Beverley McLachlin was a former justice of the Supreme Court of Canada from the year 2000 until December 15, 2017.
McLachlin’s appointment received little to no media coverage when it was first announced in April of this year. The articles that do mention her position only do so in passing.
According to the foundation’s official website, McLachlin is listed as a member of the Pierre Elliott Trudeau Foundation’s COVID-19 Impact Committee.
“Members of the committee will contribute to public debate on the pandemic and its consequences through thought leadership in mainstream media and digital events,” writes the committee’s description.

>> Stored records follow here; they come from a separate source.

Lemma left_child_frag_of b q :
  frag_ok b q -> b < 24 -> ceph_frag_left_child (frag_of b q) = frag_of (b + 1) (2 * q).
Proof.
  intros Hok Hb. unfold ceph_frag_left_child. autorewrite with frag. destruct Hok.
  rewrite u32_small, make_frag_of by lia. f_equal.
  replace (24 - b) with (24 - (b + 1) + 1) by lia. rewrite Z.pow_add_r by lia.
  replace (q * (2 ^ (24 - (b + 1)) * 2 ^ 1)) with (2 * q * 2 ^ (24 - (b + 1))) by lia.
  rewrite Z.div_mul, Z.mod_small by (rewrite ?Z.pow_add_r; lia). done.
Qed.

Lemma lor_low_bit q k : 0 <= q -> 0 <= k -> Z.lor (q * 2 ^ (k + 1)) (2 ^ k) = (2 * q + 1) * 2 ^ k.
Proof.
  intros. replace (q * 2 ^ (k + 1)) with (Z.shiftl (2 * q) k)
    by (rewrite Z.shiftl_mul_pow2, Z.pow_add_r by lia; lia).
  replace (2 ^ k) with (Z.shiftl 1 k) at 1 by (rewrite Z.shiftl_mul_pow2 by lia; lia).
  rewrite <- Z.shiftl_lor, Z.shiftl_mul_pow2 by lia. f_equal.
  destruct q; done.
Qed.

Lemma right_child_frag_of b q :
  frag_ok b q -> b < 24 -> ceph_frag_right_child (frag_of b q) = frag_of (b + 1) (2 * q + 1).
Proof.
  intros Hok Hb. unfold ceph_frag_right_child. autorewrite with frag. destruct Hok.
  rewrite !u32_small, make_frag_of, shiftr_bit by lia. f_equal.
  replace (24 - b) with (24 - (1 + b) + 1) by lia. rewrite lor_low_bit by lia.
  replace (24 - (b + 1)) with (24 - (1 + b)) by lia.
  rewrite Z.div_mul, Z.mod_small by (rewrite ?Z.pow_add_r; lia). done.
Qed.

Lemma frag_ok_left b q : frag_ok b q -> b < 24 -> frag_ok (b + 1) (2 * q).
Proof. intros [??] ?. split; [lia|]. rewrite Z.pow_add_r; lia. Qed.
Lemma frag_ok_right b q : frag_ok b q -> b < 24 -> frag_ok (b + 1) (2 * q + 1).
Proof. intros [??] ?. split; [lia|]. rewrite Z.pow_add_r; lia. Qed.
#[export] Hint Resolve frag_ok_left frag_ok_right valid_frag_of : ceph.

“The Committee will work to develop a Declaration on ethical considerations and social implications of COVID-19, which will serve as a global response to the pandemic from the perspective of the Social Sciences and Humanities.”
McLachlin, who had a hand in the landmark Supreme Court decision to legalize assisted suicide was accused in a court motion of being biased and having conflicts of interest influence her ruling.
According to an exclusive report by True North fellow Andrew Lawton, a 162-page application filed by an Ontario man battling cancer was dismissed by McLachlin without any reason.
In his application, Roger Foley also alleged that fellow Justice Lynn Smith had connections with one of the plaintiffs, the British Columbia Civil Liberties Association.
Smith also served as a Trudeau Foundation mentor.
“There is a reasonable apprehension of bias that Chief Justice McLachlin’s decision was fixed, staged and predetermined, and infected with bias,” wrote Foley.
In a memoir published by McLachlin, the author reveals a longstanding attachment to assisted suicide that could have imunged on her ability to be impartial in the case.